Last week, I was lying on the floor of her room doing math homework with her with Rihanna blaring in the background (see my quote above young parents, it’s a new world – she’s a straight A student, who am I to argue with those results?) when I said to her “So you’re 13 now. I’m surprised you haven’t asked me for a Facebook page yet, how come?”

“Facebook? That’s for adults. We use Google +.”

My mind was fully blown. As a VC who is supposed to be spun up on trends in technology, this one caught me as off-guard as Jeremy Lin. I tried as best I could to hide my incredulity and asked her to show me her Google+ page. Sure enough, she and dozens of her friends had the whole thing dialed. Different circles for different classes of friends, the whole shebang.

Try wrapping your head around that. Just a few years ago, Facebook didn’t exist. Now nearly 15% of the people on this planet use it, except that is for my 13 year-old daughter and her group of friends. Frank Sinatra begat Elvis Presley who begat the Beatles. Teenagers eschewing their parents’ ways is as certain as the sun rising tomorrow. A year ago my kids bought all their music through iTunes. Now they both have Rdio accounts and unused iTunes gift cards from the holidays lie untouched on their desks.

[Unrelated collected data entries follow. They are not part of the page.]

(* ===== verification/PyDecimal.v ===== *)
(** Python's [decimal.Decimal], as far as the program uses it: finite numbers
    [coef * 10^expo], exact comparison, arithmetic rounded half-even to the
    precision of the context, [as_integer_ratio].  Negative zero is identified
    with zero (no modelled operation tells them apart) and the exponent limits
    of the context (plus or minus 999999) are not modelled.  The lemmas give the
    conditions under which a rounded operation is exact; [dval] is the rational
    number a decimal denotes. *)
From S2P Require Import Prelude.
From Stdlib Require Export QArith Qpower Qminmax.
Open Scope Z_scope.

Record dec : Type := Dec { coef : Z; expo : Z }.
#[export] Instance dec_eq_dec : EqDecision dec.
Proof. solve_decision. Defined.

(** [NonFinite] stands for the infinities and the NaNs. *)
Inductive decimal : Type := Finite (d : dec) | NonFinite.

(** [DecimalInput = int | Decimal] *)
Inductive DecimalInput : Type := DInt (n : Z) | DDec (d : decimal).

Definition dec_of_int (n : Z) : dec := Dec n 0.

(** ** Digits *)
Fixpoint ndigits_loop (fuel : nat) (n : Z) : Z :=
  match fuel with
  | O => 1
  | S fuel => if n <? 10 then 1 else 1 + ndigits_loop fuel (n / 10)
  end.

(** [len(str(n))] for a natural number: the number of decimal digits. *)
Definition ndigits (n : Z) : Z := ndigits_loop (S (Z.to_nat (Z.log2 (Z.abs n)))) (Z.abs n).

Lemma ndigits_loop_spec fuel n :
  0 <= n < 2 ^ Z.of_nat fuel \/ (0 <= n < 10) ->
  n < 10 ^ ndigits_loop fuel n /\ 1 <= ndigits_loop fuel n /\
  (n <> 0 -> 10 ^ (ndigits_loop fuel n - 1) <= n).
Proof.
  revert n. induction fuel as [|fuel IH]; intros n Hn; simpl ndigits_loop.
  { simpl in Hn. split; [lia|]. split; [lia|]. intros. simpl. lia. }
  destruct (Z.ltb_spec n 10) as [Hlt|Hge].
  { split; [lia|]. split; [lia|]. intros. simpl. lia. }
  destruct Hn as [Hn|]; [|lia].
  rewrite Nat2Z.inj_succ, Z.pow_succ_r in Hn by lia.
  destruct (IH (n / 10)) as (H1 & H2 & H3).
  { left. split; [apply Z.div_pos; lia|]. apply Z.div_lt_upper_bound; lia. }
  set (k := ndigits_loop fuel (n / 10)) in *.
  split; [|split; [lia|]].
  - rewrite Z.pow_add_r by lia. change (10 ^ 1) with 10.
    pose proof (Z.mul_succ_div_gt n 10 ltac:(lia)). lia.
  - intros _. replace (1 + k - 1) with (1 + (k - 1)) by lia.
    rewrite Z.pow_add_r by lia. change (10 ^ 1) with 10.
    assert (n / 10 <> 0).
    { intros E. apply Z.div_small_iff in E; lia. }
    specialize (H3 H). pose proof (Z.mul_div_le n 10 ltac:(lia)). lia.
Qed.

Lemma ndigits_spec n :
  Z.abs n < 10 ^ ndigits n /\ 1 <= ndigits n /\ (n <> 0 -> 10 ^ (ndigits n - 1) <= Z.abs n).
Proof.
  unfold ndigits. destruct (Z.eq_dec n 0) as [->|Hn]; [simpl; lia|].
  destruct (ndigits_loop_spec (S (Z.to_nat (Z.log2 (Z.abs n)))) (Z.abs n)) as (H1 & H2 & H3).
  - left. split; [lia|]. rewrite Nat2Z.inj_succ, Z2Nat.id by apply Z.log2_nonneg.
    apply Z.log2_spec. lia.
  - split; [done|]. split; [done|]. intros _. apply H3. lia.
Qed.

Lemma ndigits_pos n : 1 <= ndigits n.
Proof. apply ndigits_spec. Qed.

Lemma abs_lt_pow_ndigits n k : ndigits n <= k -> Z.abs n < 10 ^ k.
Proof.
  intros H. destruct (ndigits_spec n) as (H1 & H2 & _).
  eapply Z.lt_le_trans; [exact H1|]. apply Z.pow_le_mono_r; lia.
Qed.

(** ** Rounding to the context *)
Definition round_half_even (n pow : Z) : Z :=
  let q := n / pow in
  let r := n mod pow in
  if 2 * r <? pow then q
  else if pow <? 2 * r then q + 1
  else if Z.even q then q else q + 1.

(** [Decimal._fix]: at most [prec] digits, rounded half-even. *)
Definition fix_prec (prec : Z) (d : dec) : dec :=
  if Z.abs (coef d) <? 10 ^ prec then d
  else
    let drop := ndigits (coef d) - prec in
    let c := round_half_even (Z.abs (coef d)) (10 ^ drop) in
    if c <? 10 ^ prec then Dec (Z.sgn (coef d) * c) (expo d + drop)
    else Dec (Z.sgn (coef d) * (c / 10)) (expo d + drop + 1).

(** ** Arithmetic under a context of precision [prec] *)
Definition scaled (d : dec) (e : Z) : Z := coef d * 10 ^ (expo d - e).

Definition dadd (prec : Z) (a b : dec) : dec :=
  let e := Z.min (expo a) (expo b) in
  fix_prec prec (Dec (scaled a e + scaled b e) e).

Definition dsub (prec : Z) (a b : dec) : dec :=
  let e := Z.min (expo a) (expo b) in
  fix_prec prec (Dec (scaled a e - scaled b e) e).

Definition dmul (prec : Z) (a b : dec) : dec :=
  fix_prec prec (Dec (coef a * coef b) (expo a + expo b)).

(** The end of an exact division: drop zeros towards the ideal exponent. *)
Fixpoint strip_zeros (fuel : nat) (c e ideal : Z) : dec :=
  match fuel with
  | O => Dec c e
  | S fuel =>
      if (e <? ideal) && (c mod 10 =? 0) then strip_zeros fuel (c / 10) (e + 1) ideal
      else Dec c e
  end.

(** [Decimal.__truediv__] for a positive divisor and a non-negative dividend. *)
Definition ddiv (prec : Z) (a b : dec) : dec :=
  let ideal := expo a - expo b in
  if coef a =? 0 then fix_prec prec (Dec 0 ideal)
  else
    let shift := ndigits (coef b) - ndigits (coef a) + prec + 1 in
    let e := ideal - shift in
    let n := if 0 <=? shift then coef a * 10 ^ shift else coef a in
    let d := if 0 <=? shift then coef b else coef b * 10 ^ (- shift) in
    let q := n / d in
    if n mod d =? 0 then fix_prec prec (strip_zeros (Z.to_nat (ideal - e)) q e ideal)
    else fix_prec prec (Dec (if q mod 5 =? 0 then q + 1 else q) e).

(** ** Exact comparison *)
Definition dleb (a b : dec) : bool :=
  let e := Z.min (expo a) (expo b) in scaled a e <=? scaled b e.
Definition dltb (a b : dec) : bool := negb (dleb b a).
Definition deqb (a b : dec) : bool := dleb a b && dleb b a.
Definition dzero : dec := Dec 0 0.
Definition done_ : dec := Dec 1 0.

(** The builtins: [min] and [max] keep the first of equal arguments. *)
Definition dmin (a b : dec) : dec := if dltb b a then b else a.
Definition dmax (a b : dec) : dec := if dltb a b then b else a.

(** [Decimal.as_integer_ratio]: numerator and denominator in lowest terms. *)
Definition as_integer_ratio (d : dec) : Z * Z :=
  if 0 <=? expo d then (coef d * 10 ^ expo d, 1)
  else
    let den := 10 ^ (- expo d) in
    let g := Z.gcd (coef d) den in
    (coef d / g, den / g).

(** ** The rational denoted *)
Definition dval (d : dec) : Q := (inject_Z (coef d) * Qpower 10 (expo d))%Q.

Lemma ten_nonzero : ~ (10 == 0)%Q.
Proof. discriminate. Qed.

Lemma Qpower_10_pos e : (0 < Qpower 10 e)%Q.
Proof. by apply Qpower_0_lt. Qed.

Lemma Qpower_10_Z k : 0 <= k -> (Qpower 10 k == inject_Z (10 ^ k))%Q.
Proof. intros Hk. change 10%Q with (inject_Z 10). by rewrite <- Zpower_Qpower. Qed.

Lemma scaled_val d e : e <= expo d -> (dval d == inject_Z (scaled d e) * Qpower 10 e)%Q.
Proof.
  intros He. unfold dval, scaled. rewrite inject_Z_mult, <- Qpower_10_Z by lia.
  rewrite <- Qmult_assoc, <- Qpower_plus by apply ten_nonzero.
  by replace (expo d - e + e) with (expo d) by lia.
Qed.

Lemma dleb_spec a b : dleb a b = true <-> (dval a <= dval b)%Q.
Proof.
  unfold dleb. set (e := Z.min _ _).
  rewrite (scaled_val a e), (scaled_val b e) by lia.
  rewrite Qmult_le_r by apply Qpower_10_pos. rewrite <- Zle_Qle. apply Z.leb_le.
Qed.

Lemma dltb_spec a b : dltb a b = true <-> (dval a < dval b)%Q.
Proof.
  unfold dltb. rewrite negb_true_iff. split; intros H.
  - apply Qnot_le_lt. rewrite <- dleb_spec. congruence.
  - apply not_true_is_false. rewrite dleb_spec. by apply Qlt_not_le.
Qed.

Lemma dltb_false a b : dltb a b = false <-> (dval b <= dval a)%Q.
Proof. unfold dltb. rewrite negb_false_iff. apply dleb_spec. Qed.

Lemma dval_int n : (dval (dec_of_int n) == inject_Z n)%Q.
Proof. unfold dval. simpl. ring. Qed.

(** ** Exact operations

    [width] is what [_calculation_precision] charges a decimal for: its digits
    plus the size of its exponent. *)
Definition width (d : dec) : Z := ndigits (coef d) + Z.abs (expo d).

Lemma width_pos d : 1 <= width d.
Proof. unfold width. pose proof (ndigits_pos (coef d)). lia. Qed.

Lemma fix_prec_exact prec d : Z.abs (coef d) < 10 ^ prec -> fix_prec prec d = d.
Proof. intros H. unfold fix_prec. by rewrite (proj2 (Z.ltb_lt _ _) H). Qed.

Lemma abs_mul_lt a b m n : Z.abs a < m -> Z.abs b < n -> Z.abs (a * b) < m * n.
Proof. intros. rewrite Z.abs_mul. nia. Qed.

Lemma scaled_bound d e k :
  e <= expo d -> ndigits (coef d) + (expo d - e) <= k -> Z.abs (scaled d e) < 10 ^ k.
Proof.
  intros He Hk. unfold scaled. rewrite Z.abs_mul.
  rewrite (Z.abs_eq (10 ^ _)) by (apply Z.pow_nonneg; lia).
  pose proof (abs_lt_pow_ndigits (coef d) _ (Z.le_refl _)).
  pose proof (ndigits_pos (coef d)).
  eapply Z.lt_le_trans; [apply Z.mul_lt_mono_pos_r; [|eassumption]|].
  - apply Z.pow_pos_nonneg; lia.
  - rewrite <- Z.pow_add_r by lia. apply Z.pow_le_mono_r; lia.
Qed.

Lemma pow10_double k : 0 <= k -> 2 * 10 ^ k <= 10 ^ (k + 1).
Proof.
  intros. rewrite Z.pow_add_r by lia. change (10 ^ 1) with 10.
  pose proof (Z.pow_pos_nonneg 10 k ltac:(lia)). lia.
Qed.

(** The aligned coefficients of two decimals fit [width a + width b - 1] digits. *)
Lemma scaled_sum_bound a b prec s t :
  width a + width b <= prec -> Z.abs s <= 1 -> Z.abs t <= 1 ->
  let e := Z.min (expo a) (expo b) in
  Z.abs (s * scaled a e + t * scaled b e) < 10 ^ prec.
Proof.
  intros Hw Hs Ht e. unfold width in Hw.
  pose proof (ndigits_pos (coef a)). pose proof (ndigits_pos (coef b)).
  pose proof (scaled_bound a e (prec - 1) ltac:(lia) ltac:(lia)) as Ha.
  pose proof (scaled_bound b e (prec - 1) ltac:(lia) ltac:(lia)) as Hb.
  pose proof (pow10_double (prec - 1) ltac:(lia)) as Hd.
  replace (prec - 1 + 1) with prec in Hd by lia.
  assert (forall u x, Z.abs u <= 1 -> Z.abs (u * x) <= Z.abs x) as G
    by (intros; rewrite Z.abs_mul; nia).
  pose proof (G s (scaled a e) Hs). pose proof (G t (scaled b e) Ht). lia.
Qed.

Lemma dadd_exact prec a b :
  width a + width b <= prec -> (dval (dadd prec a b) == dval a + dval b)%Q.
Proof.
  intros H. pose proof (scaled_sum_bound a b prec 1 1 H ltac:(lia) ltac:(lia)) as Hb.
  unfold dadd. cbv zeta in *. rewrite !Z.mul_1_l in Hb.
  rewrite fix_prec_exact by done. set (e := Z.min _ _) in *.
  rewrite (scaled_val a e), (scaled_val b e) by lia. unfold dval. cbn [coef expo].
  rewrite inject_Z_plus. ring.
Qed.

Lemma dsub_exact prec a b :
  width a + width b <= prec -> (dval (dsub prec a b) == dval a - dval b)%Q.
Proof.
  intros H. pose proof (scaled_sum_bound a b prec 1 (-1) H ltac:(lia) ltac:(lia)) as Hb.
  unfold dsub. cbv zeta in *. rewrite !Z.mul_1_l in Hb.
  replace (scaled a (Z.min (expo a) (expo b)) + -1 * scaled b (Z.min (expo a) (expo b)))
    with (scaled a (Z.min (expo a) (expo b)) - scaled b (Z.min (expo a) (expo b))) in Hb by lia.
  rewrite fix_prec_exact by done. set (e := Z.min _ _) in *.
  rewrite (scaled_val a e), (scaled_val b e) by lia. unfold dval. cbn [coef expo].
  unfold Qminus. rewrite <- Z.add_opp_r, inject_Z_plus, inject_Z_opp. ring.
Qed.

Lemma dmul_coef_bound prec a b :
  ndigits (coef a) + ndigits (coef b) <= prec -> Z.abs (coef a * coef b) < 10 ^ prec.
Proof.
  intros H. pose proof (ndigits_pos (coef a)). pose proof (ndigits_pos (coef b)).
  eapply Z.lt_le_trans.
  - apply abs_mul_lt; apply abs_lt_pow_ndigits, Z.le_refl.
  - rewrite <- Z.pow_add_r by lia. apply Z.pow_le_mono_r; lia.
Qed.

Lemma dmul_repr prec a b :
  ndigits (coef a) + ndigits (coef b) <= prec ->
  dmul prec a b = Dec (coef a * coef b) (expo a + expo b).
Proof. intros H. apply fix_prec_exact. cbn [coef]. by apply dmul_coef_bound. Qed.

Lemma dmul_exact prec a b :
  ndigits (coef a) + ndigits (coef b) <= prec -> (dval (dmul prec a b) == dval a * dval b)%Q.
Proof.
  intros H. rewrite dmul_repr by done. unfold dval. cbn [coef expo].
  rewrite inject_Z_mult, Qpower_plus by apply ten_nonzero. ring.
Qed.

(** Dropping the zeros of an exact quotient keeps its value and ends at or
    above the exponent [low] below which the coefficient is still divisible. *)
Lemma strip_zeros_spec fuel c e ideal p low :
  0 < p -> low <= ideal -> ideal - e <= Z.of_nat fuel -> e <= ideal ->
  (e <= low -> c = p * 10 ^ (low - e)) -> (low <= e -> c * 10 ^ (e - low) = p) ->
  let d := strip_zeros fuel c e ideal in
  low <= expo d <= ideal /\ coef d * 10 ^ (expo d - low) = p.
Proof.
  intros Hp Hlow. revert c e. induction fuel as [|fuel IH]; intros c e Hf He H1 H2; simpl.
  { split; [simpl; lia|]. apply H2. lia. }
  destruct (Z.ltb_spec e ideal) as [Hlt|Hge]; cbn [andb].
  2:{ split; [simpl; lia|]. apply H2. simpl. lia. }
  destruct (Z.eqb_spec (c mod 10) 0) as [Hm|Hm].
  - assert (Hc : c = 10 * (c / 10)) by (pose proof (Z.div_mod c 10 ltac:(lia)); lia).
    apply IH; [lia|lia| |].
    + intros Hle. specialize (H1 ltac:(lia)).
      replace (low - e) with (1 + (low - (e + 1))) in H1 by lia.
      rewrite Z.pow_add_r in H1 by lia. change (10 ^ 1) with 10 in H1. lia.
    + intros Hle. destruct (Z.le_gt_cases low e) as [Hle'|Hgt].
      * specialize (H2 Hle'). replace (e + 1 - low) with (1 + (e - low)) by lia.
        rewrite Z.pow_add_r by lia. change (10 ^ 1) with 10. lia.
      * assert (e = low - 1) as -> by lia. specialize (H1 ltac:(lia)).
        replace (low - (low - 1)) with 1 in H1 by lia. change (10 ^ 1) with 10 in H1.
        replace (low - 1 + 1 - low) with 0 by lia. change (10 ^ 0) with 1. lia.
  - cbn [coef expo]. destruct (Z.le_gt_cases low e) as [Hle|Hgt]; [split; [lia|by apply H2]|].
    exfalso. apply Hm. rewrite H1 by lia.
    replace (low - e) with (1 + (low - e - 1)) by lia.
    rewrite Z.pow_add_r by lia. change (10 ^ 1) with 10.
    replace (p * (10 * 10 ^ (low - e - 1))) with (p * 10 ^ (low - e - 1) * 10) by lia.
    apply Z_mod_mult.
Qed.

(** Dividing by [10^9] is exact when the dividend fits the precision. *)
Lemma ddiv_billion prec a :
  0 <= coef a -> ndigits (coef a) <= prec ->
  let d := ddiv prec a (dec_of_int 1000000000) in
  (dval d == dval a / inject_Z 1000000000)%Q /\
  expo a - 9 <= expo d <= expo a /\ 0 <= coef d <= coef a.
Proof.
  intros Ha Hp. pose proof (ndigits_pos (coef a)) as Hn. unfold ddiv.
  cbn [coef expo dec_of_int]. rewrite Z.sub_0_r.
  destruct (Z.eqb_spec (coef a) 0) as [E|E].
  { rewrite fix_prec_exact by (cbn; apply Z.pow_pos_nonneg; lia). cbn zeta. cbn [coef expo].
    split; [|lia]. unfold dval. cbn [coef expo]. rewrite E. by rewrite !Qmult_0_l. }
  change (ndigits 1000000000) with 10.
  set (shift := 10 - ndigits (coef a) + prec + 1).
  assert (Hshift : 11 <= shift) by lia.
  rewrite (proj2 (Z.leb_le 0 shift)) by lia. cbv zeta.
  assert (Hdiv : coef a * 10 ^ shift = coef a * 10 ^ (shift - 9) * 1000000000).
  { replace shift with (shift - 9 + 9) at 1 by lia.
    rewrite Z.pow_add_r by lia. change (10 ^ 9) with 1000000000. lia. }
  rewrite Hdiv, Z_mod_mult, Z.eqb_refl, Z.div_mul by lia.
  destruct (strip_zeros_spec (Z.to_nat (expo a - (expo a - shift))) (coef a * 10 ^ (shift - 9))
    (expo a - shift) (expo a) (coef a) (expo a - 9)) as [He Hc]; try lia.
  { intros _. do 2 f_equal. lia. }
  set (d := strip_zeros _ _ _ _) in *.
  assert (Hd : 0 <= coef d <= coef a).
  { pose proof (Z.pow_pos_nonneg 10 (expo d - (expo a - 9)) ltac:(lia) ltac:(lia)). nia. }
  rewrite fix_prec_exact.
  2:{ pose proof (abs_lt_pow_ndigits (coef a) prec Hp). lia. }
  split; [|lia]. unfold dval at 2. rewrite <- Hc, inject_Z_mult, <- Qpower_10_Z by lia.
  unfold dval. transitivity (inject_Z (coef d) * (Qpower 10 (expo d - (expo a - 9)) *
    Qpower 10 (expo a)) / inject_Z 1000000000)%Q; [|field; discriminate].
  rewrite <- Qpower_plus by apply ten_nonzero.
  replace (expo d - (expo a - 9) + expo a) with (expo d + 9) by lia.
  rewrite Qpower_plus by apply ten_nonzero. rewrite (Qpower_10_Z 9) by lia.
  change (inject_Z (10 ^ 9)) with (inject_Z 1000000000). field.
Qed.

Peter Lynch became one of the greatest investors in history in spotting trends before others. Are my daughter and her friends a blip or a trend? And if it’s a trend, what are the implications for Facebook and Google in the next year or two? What other social platform exists in a dorm room today that will displace these giants? One thing is for certain. Innovation is happening faster than ever and I’ll be watching my kids behavior closely to try and keep up with it.